[Extracted data entries]
------------------------------------------------
(* ===== verification/Resources.v ===== *)
(** Creating, updating and deleting single objects: pkg/resources (serviceaccount, rbac,
    csidriver, configmap, deployment, daemonset) and [DeleteObject], [ApplyObject],
    [ApplyCTRLObject] and the config map lookup of pkg/operatorutils/utils.go. *)

From S2P Require Import Prelude.
From S2P Require Import GoStrings.
From S2P Require Import Types.
From S2P Require Import Versions.
From S2P Require Import Images.
From S2P Require Import Cluster.
From stdpp Require Import options.

Local Open Scope stdpp_scope.

(** ** Workloads as apply configurations (k8s.io/client-go) *)

Record TolerationApply := mkTolerationApply {
  ta_Key : option string;
  ta_Operator : option string;
  ta_Value : option string;
  ta_Effect : option string;
  ta_TolerationSeconds : option Z
}.

Record PodSpecApply := mkPodSpecApply {
  pod_Containers : list ContainerApply;
  pod_InitContainers : list ContainerApply;
  pod_Volumes : list VolumeApply;
  pod_Tolerations : list TolerationApply;
  pod_NodeSelector : gomap;
  pod_DNSPolicy : option string;
  pod_Rest : string
}.

(** [pt_Labels] is [None] when the template has no metadata, [Some None] when its label map is
    nil. *)
Record PodTemplateApply := mkPodTemplateApply {
  pt_Labels : option gomap;
  pt_Spec : option PodSpecApply
}.

Record WorkloadSpec := mkWorkloadSpec {
  ws_Replicas : option Z;
  ws_Template : option PodTemplateApply
}.

Record WorkloadMeta := mkWorkloadMeta {
  wm_Name : option string;
  wm_Namespace : option string;
  wm_Annotations : gomap;
  wm_OwnerReferences : option (list OwnerReference)
}.

(** A deployment or a daemon set. *)
Record Workload := mkWorkload {
  wl_Meta : option WorkloadMeta;
  wl_Spec : option WorkloadSpec;
  wl_Rest : string
}.

Definition wl_Name (d : Workload) : option string := wl_Meta d ≫= wm_Name.
Definition wl_Namespace (d : Workload) : option string := wl_Meta d ≫= wm_Namespace.
Definition wl_OwnerReferences (d : Workload) : option (list OwnerReference) :=
  wl_Meta d ≫= wm_OwnerReferences.
Definition wl_Template (d : Workload) : option PodTemplateApply := wl_Spec d ≫= ws_Template.
(** [Spec.Template.Labels]: [None] when a pointer on the way is nil *)
Definition wl_Labels (d : Workload) : option gomap := wl_Template d ≫= pt_Labels.
Definition wl_Pod (d : Workload) : option PodSpecApply := wl_Template d ≫= pt_Spec.
Definition wl_Containers (d : Workload) : list ContainerApply :=
  default [] (pod_Containers <$> wl_Pod d).

Definition map_ws_Template (f : PodTemplateApply → PodTemplateApply) (s : WorkloadSpec)
    : WorkloadSpec := mkWorkloadSpec (ws_Replicas s) (f <$> ws_Template s).
Definition map_wl_Template (f : PodTemplateApply → PodTemplateApply) (d : Workload) : Workload :=
  mkWorkload (wl_Meta d) (map_ws_Template f <$> wl_Spec d) (wl_Rest d).
Definition set_wl_Labels (v : option gomap) (d : Workload) : Workload :=
  map_wl_Template (λ t, mkPodTemplateApply v (pt_Spec t)) d.
Lemma retried_touches P f w r w' :
  touches P f → retried f w r w' → ∀ k, ¬ P k → seen w' !! k = seen w !! k.
Proof.
  intros Hf. induction 1 as [w r w' E|w e w1 r w' E _ _ IH]; intros k Hk; [by eapply Hf|].
  rewrite IH by done. by eapply Hf.
Qed.

Lemma touches_RetryOnConflict P f : touches P f → touches P (RetryOnConflict f).
Proof. intros Hf w r w' E. apply retry_runs in E. by eapply (retried_touches P f). Qed.

Lemma retried_Ok f w w' : retried f w (Ok ()) w' → ∃ w1, f w1 = (Ok (), w').
Proof.
  remember (Ok ()) as r eqn:Er. induction 1 as [w r w' E|]; subst; eauto.
Qed.

Lemma put_status_touches cr : touches (eq (obj_key (OCSM cr))) (put_status cr).
Proof.
  intros w r w' E k Hk. unfold put_status, mbind, M_bind in E.
  destruct (getT CSM _ _ w) as [[csm|e|y] w1] eqn:G;
    pose proof (getT_spec _ _ _ _ _ _ G) as [Hs _]; [|by injection E as <- <-; rewrite Hs..].
  apply getT_key in G. apply statusUpdate_spec in E as [E _]. rewrite E, Hs; [done|].
  intros ->. apply Hk. symmetry. exact G.
Qed.

Lemma put_status_Ok cr w w' : put_status cr w = (Ok (), w') →
  ∃ csm calls, w_calls w' = calls ++ [CStatusUpdate (OCSM csm) true]
    ∧ cr_Status csm = cr_Status cr ∧ obj_key (OCSM csm) = obj_key (OCSM cr).
Proof.
  unfold put_status. intros E. apply M_bind_Ok in E as (csm & w1 & G & E).
  apply getT_key in G. apply statusUpdate_calls in E.
  by exists (set_cr_Status (cr_Status cr) csm), (w_calls w1).
Qed.

Lemma record_applied_spec h p running :
  same_cr (in_cr h) (in_cr (record_applied h p running))
  ∧ st_State (cr_Status (in_cr (record_applied h p running))) = st_State (cr_Status (in_cr h)).
Proof. unfold record_applied. by repeat case_match. Qed.
(* ===== verification/Packages.v ===== *)
(** The interfaces between the reconciler and the packages it calls: pkg/drivers
    ([DriverPackage]), pkg/modules ([ModulePackage]) and k8s ([Discovery]). Each operation is a
    call of the function of that name; what it returns is what the caller uses of it. The
    theorems about the reconciler hold for every implementation of the interfaces. *)

From S2P Require Import Prelude.
From S2P Require Import GoStrings.
From S2P Require Import Types.
From S2P Require Import Versions.
From S2P Require Import Cluster.
From S2P Require Import Resources.
From stdpp Require Import options.

Local Open Scope stdpp_scope.

(** ** The manifests of a driver (pkg/operatorutils/utils.go, controllers) *)

Record RbacYAML := mkRbacYAML {
  rb_ServiceAccount : Resource;
  rb_ClusterRole : Resource;
  rb_ClusterRoleBinding : Resource;
  rb_Role : Resource;
  rb_RoleBinding : Resource
}.

Record ControllerYAML := mkControllerYAML { cy_Deployment : Workload; cy_Rbac : RbacYAML }.

Record NodeYAML := mkNodeYAML { ny_DaemonSet : Workload; ny_Rbac : RbacYAML }.

(** Driver and node are nil for a COSI driver. *)
Record DriverConfig := mkDriverConfig {
  dc_Driver : option Resource;
  dc_ConfigMap : ConfigMap;
  dc_Node : option NodeYAML;
  dc_Controller : ControllerYAML
}.

Definition set_rb_ClusterRole (v : Resource) (r : RbacYAML) : RbacYAML :=
  mkRbacYAML (rb_ServiceAccount r) v (rb_ClusterRoleBinding r) (rb_Role r) (rb_RoleBinding r).
Definition set_rb_Role (v : Resource) (r : RbacYAML) : RbacYAML :=
  mkRbacYAML (rb_ServiceAccount r) (rb_ClusterRole r) (rb_ClusterRoleBinding r) v (rb_RoleBinding r).

(** ** pkg/drivers

    Templates, modules and the images of a version are slices, pointers and maps that a callee
    shares with its caller: where a function writes to them, the result holds the custom
    resource, or the version, as the caller finds it afterwards; for a check also when it
    fails, with the error beside it. *)

Class DriverPackage (W : Type) := {
  GetCSIDriver : CSM → OperatorConfig → string → outcome Resource;
  GetConfigMap : CSM → OperatorConfig → string → outcome ConfigMap;
  GetNode : CSM → OperatorConfig → string → string → VersionSpec →
    M (World W) (NodeYAML * CSM * VersionSpec);
  GetController : CSM → OperatorConfig → string → VersionSpec →
    outcome (ControllerYAML * VersionSpec);
  PrecheckPowerScale : CSM → OperatorConfig → M (World W) (CSM * option error);
  PrecheckPowerFlex : CSM → OperatorConfig → M (World W) (CSM * option error);
  PrecheckPowerStore : CSM → OperatorConfig → M (World W) (CSM * option error);
  PrecheckUnity : CSM → OperatorConfig → M (World W) (CSM * option error);
  PrecheckPowerMax : CSM → OperatorConfig → M (World W) (CSM * option error);
  PrecheckCosi : CSM → OperatorConfig → M (World W) (CSM * option error);
  ValidateZones : CSM → M (World W) ();
  (** an error these return is dropped by their callers *)
  DynamicallyMountPowermaxContent : Workload → CSM → outcome Workload;
  RemoveVolume : Workload → string → outcome Workload;
  RemoveInitVolume : Workload → string → outcome Workload
}.

(** ** pkg/modules

    The names of the components of modules, and the package's functions. *)

Definition ObservabilityOtelCollectorName : string := "otel-collector".
Definition ObservabilityTopologyName : string := "topology".
Definition ObservabilityCertManagerComponent : string := "cert-manager".
Definition ObservabilityMetricsPowerScaleName : string := "metrics-powerscale".
Definition ObservabilityMetricsPowerFlexName : string := "metrics-powerflex".
Definition ObservabilityMetricsPowerMaxName : string := "metrics-powermax".
Definition ObservabilityMetricsPowerStoreName : string := "metrics-powerstore".
Definition AuthProxyServerComponent : string := "proxy-server".
Definition AuthNginxIngressComponent : string := "nginx".
Definition AuthGatewayComponent : string := "nginx-gateway-fabric".
Definition AuthCertManagerComponent : string := "cert-manager".

Class ModulePackage (W : Type) := {
  (* reverse proxy *)
  ReverseProxyServer : bool → OperatorConfig → CSM → M (World W) ();
  ReverseProxyStartService : bool → OperatorConfig → CSM → M (World W) ();
  ReverseProxyInjectDeployment :
    Workload → CSM → OperatorConfig → VersionSpec → M (World W) Workload;
  AddReverseProxyServiceName : Workload → outcome Workload;
  UpdatePowerMaxConfigMap : ConfigMap → CSM → outcome ConfigMap;
  ReverseProxyPrecheck : OperatorConfig → Module → CSM → M (World W) (CSM * option error);
  (* authorization *)
  AuthInjectDeployment : Workload → CSM → OperatorConfig → M (World W) (Workload * CSM);
  AuthInjectDaemonset : Workload → CSM → OperatorConfig → M (World W) (Workload * CSM);
  AuthorizationPrecheck : OperatorConfig → Module → CSM → M (World W) (CSM * option error);
  AuthorizationServerPrecheck : OperatorConfig → Module → CSM → M (World W) (CSM * option error);
  AuthCrdDeploy : OperatorConfig → CSM → M (World W) ();
  AuthorizationServerDeployment :
    bool → OperatorConfig → CSM → VersionSpec → M (World W) ();
  InstallPolicies : bool → OperatorConfig → CSM → M (World W) ();
  NginxIngressControllerCleanup : OperatorConfig → CSM → M (World W) ();
  NginxIngressController : bool → OperatorConfig → CSM → M (World W) ();
  GatewayController : bool → OperatorConfig → CSM → M (World W) ();
  AuthorizationIngress : bool → bool → CSM → M (World W) ();
  InstallWithCerts : bool → OperatorConfig → CSM → M (World W) ();
  (* resiliency *)
  ResiliencyInjectDeployment :
    Workload → CSM → OperatorConfig → string → VersionSpec → M (World W) Workload;
  ResiliencyInjectDaemonset :
    Workload → CSM → OperatorConfig → string → VersionSpec → M (World W) Workload;
  ResiliencyInjectClusterRole : Resource → CSM → OperatorConfig → string → M (World W) Resource;
  ResiliencyInjectRole : Resource → CSM → OperatorConfig → string → M (World W) Resource;
  ResiliencyPrecheck : OperatorConfig → Module → CSM → M (World W) (CSM * option error);
  (* replication *)
  ReplicationInjectDeployment :
    Workload → CSM → OperatorConfig → VersionSpec → M (World W) Workload;
  ReplicationInjectClusterRole : Resource → CSM → OperatorConfig → M (World W) Resource;
  ReplicationManagerController : bool → OperatorConfig → CSM → M (World W) ();
  CreateReplicationConfigmap : CSM → OperatorConfig → M (World W) ();
  DeleteReplicationConfigmap : M (World W) ();
  ReplicationCrdDeploy : OperatorConfig → CSM → M (World W) ();
  DeleteReplicationCrds : OperatorConfig → CSM → M (World W) ();
  ReplicationPrecheck : OperatorConfig → Module → CSM → M (World W) (CSM * option error);
  (* observability *)
  OtelCollector : bool → OperatorConfig → CSM → VersionSpec → M (World W) ();
  ObservabilityTopology : bool → OperatorConfig → CSM → VersionSpec → M (World W) ();
  PowerScaleMetrics : bool → OperatorConfig → CSM → M (World W) ();
  PowerFlexMetrics : bool → OperatorConfig → CSM → M (World W) ();
  PowerMaxMetrics : bool → OperatorConfig → CSM → M (World W) ();
  PowerStoreMetrics : bool → OperatorConfig → CSM → M (World W) ();
  IssuerCertServiceObs : bool → OperatorConfig → CSM → M (World W) ();
  ObservabilityPrecheck : OperatorConfig → Module → CSM → M (World W) (CSM * option error);
  (* shared *)
  CommonCertManager : bool → OperatorConfig → CSM → VersionSpec → M (World W) ();
  PatchCSMDRCRDs : bool → OperatorConfig → M (World W) ()
}.

(** ** What the checks may change

    A check leaves the request as it is, but for the components of modules; the check of a
    driver may also enable a module ([PrecheckPowerMax] does). [flag] relates the [Enabled] of a
    module before and after. *)

Definition module_keeps (flag : relation bool) (m m' : Module) : Prop :=
  m_Name m' = m_Name m ∧ m_ConfigVersion m' = m_ConfigVersion m
  ∧ flag (m_Enabled m) (m_Enabled m').

Record keeps (flag : relation bool) (cr cr' : CSM) : Prop := mkKeeps {
  keeps_meta : cr_Meta cr' = cr_Meta cr;
  keeps_version : sp_Version (cr_Spec cr') = sp_Version (cr_Spec cr);
  keeps_driver : sp_Driver (cr_Spec cr') = sp_Driver (cr_Spec cr);
  keeps_registry : sp_CustomRegistry (cr_Spec cr') = sp_CustomRegistry (cr_Spec cr);
  keeps_modules :
    Forall2 (module_keeps flag) (sp_Modules (cr_Spec cr)) (sp_Modules (cr_Spec cr'))
}.

(** An enabled module stays enabled. *)
Definition stays : relation bool := λ b b', b = true → b' = true.

#[export] Instance stays_preorder : PreOrder stays.
Proof. split; unfold stays; [by intros b|by intros b c d; auto]. Qed.

#[export] Instance keeps_preorder flag `{!PreOrder flag} : PreOrder (keeps flag).
Proof.
  split.
  - intros cr. split; [done..|]. apply Forall_Forall2_diag, Forall_forall. intros m _.
    by split_and!.
  - intros cr1 cr2 cr3 [] []. split; try congruence. eapply Forall2_trans; [|done..].
    intros m1 m2 m3 (? & ? & ?) (? & ? & ?). split_and!; try congruence. by etrans.
Qed.

Lemma keeps_weaken (flag flag' : relation bool) cr cr' :
  (∀ b b', flag b b' → flag' b b') → keeps flag cr cr' → keeps flag' cr cr'.
Proof.
  intros Hf []. split; try done. eapply Forall2_impl; [done|].
  intros m m' (? & ? & ?). split_and!; auto.
Qed.

Lemma keeps_find_module flag t ms ms' :
  Forall2 (module_keeps flag) ms ms' →
  m_ConfigVersion <$> find_module t ms' = m_ConfigVersion <$> find_module t ms.
Proof.
  induction 1 as [|m m' ms ms' (Hn & Hv & _) _ IH]; [done|]. simpl. rewrite Hn.
  case_decide; [|done]. simpl. by rewrite Hv.
Qed.

Lemma keeps_HasModule flag cr cr' t : keeps flag cr cr' → HasModule cr' t = HasModule cr t.
Proof.
  intros []. pose proof (keeps_find_module flag t _ _ keeps_modules0) as E.
  unfold HasModule. by destruct (find_module t (sp_Modules (cr_Spec cr'))),
    (find_module t (sp_Modules (cr_Spec cr))).
Qed.

Lemma keeps_GetVersion `{Host} `{MapOrder} flag cr cr' op :
  keeps flag cr cr' → GetVersion cr' op = GetVersion cr op.
Proof.
  intros []. pose proof (keeps_find_module flag AuthorizationServer _ _ keeps_modules0) as E.
  unfold GetVersion. rewrite keeps_version0, keeps_driver0.
  destruct (find_module _ (sp_Modules (cr_Spec cr'))), (find_module _ (sp_Modules (cr_Spec cr)));
    simpl in E; simplify_eq; [by rewrite E|done].
Qed.

Section laws.
Context {W : Type}.

Definition check_keeps (flag : relation bool)
    (f : CSM → OperatorConfig → M (World W) (CSM * option error)) : Prop :=
  ∀ cr op w cr' err w', f cr op w = (Ok (cr', err), w') → keeps flag cr cr'.

Class DriverLaws `{!DriverPackage W} : Prop := {
  driver_checks : Forall (check_keeps stays)
    [PrecheckPowerScale; PrecheckPowerFlex; PrecheckPowerStore; PrecheckUnity; PrecheckPowerMax;
     PrecheckCosi]
}.

Class ModuleLaws `{!ModulePackage W} : Prop := {
  module_checks : Forall (λ f, ∀ m, check_keeps eq (λ cr op, f op m cr))
    [AuthorizationPrecheck; AuthorizationServerPrecheck; ReplicationPrecheck; ResiliencyPrecheck;
     ObservabilityPrecheck; ReverseProxyPrecheck]
}.
End laws.

(** The API groups of the cluster, through client-go's discovery. *)
Class Discovery (W : Type) := { ServerGroups : M (World W) (list string) }.

Section packages.
Context {W : Type}.

(** k8s/client.go *)
Definition IsHarvester `{!Discovery W} : M (World W) bool :=
  groups ← ServerGroups;
  mret (existsb (λ g, HasSuffix g "harvesterhci.io") groups).

(** [_ = f(&d)]: an error is dropped and leaves [d] as it is *)
Definition dropErr {A} (m : outcome A) (a : A) : M (World W) A :=
  lift (match m with
        | Fail _ => Ok a
        | _ => m
        end).

(** [IsReverseProxySidecar]: the variable [deployAsSidecar] *)
Definition IsReverseProxySidecar : M (World W) bool := λ w, (Ok (w_deployAsSidecar w), w).
End packages.

(** [GetDriverCommonEnv] of pkg/drivers/commonconfig.go *)
Definition GetDriverCommonEnv (cr : CSM) (envName defaultValue : string) : string :=
  match d_Common (sp_Driver (cr_Spec cr)) with
  | None => defaultValue
  | Some common =>
      match list_find (λ env, ev_Name env = envName ∧ ev_Value env ≠ "")
              (default [] (ct_Envs common)) with
      | Some (_, env) => ev_Value env
      | None => defaultValue
      end
  end.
------------------------------------------------
▶ _WHAT THIS TASK INVOLVES_:
In the entries above, find each line with the word "true" and show it.

▶ _RESPONSE TO THIS TASK_:
  ∃ csm calls, w_calls w' = calls ++ [CStatusUpdate (OCSM csm) true]
Definition stays : relation bool := λ b b', b = true → b' = true.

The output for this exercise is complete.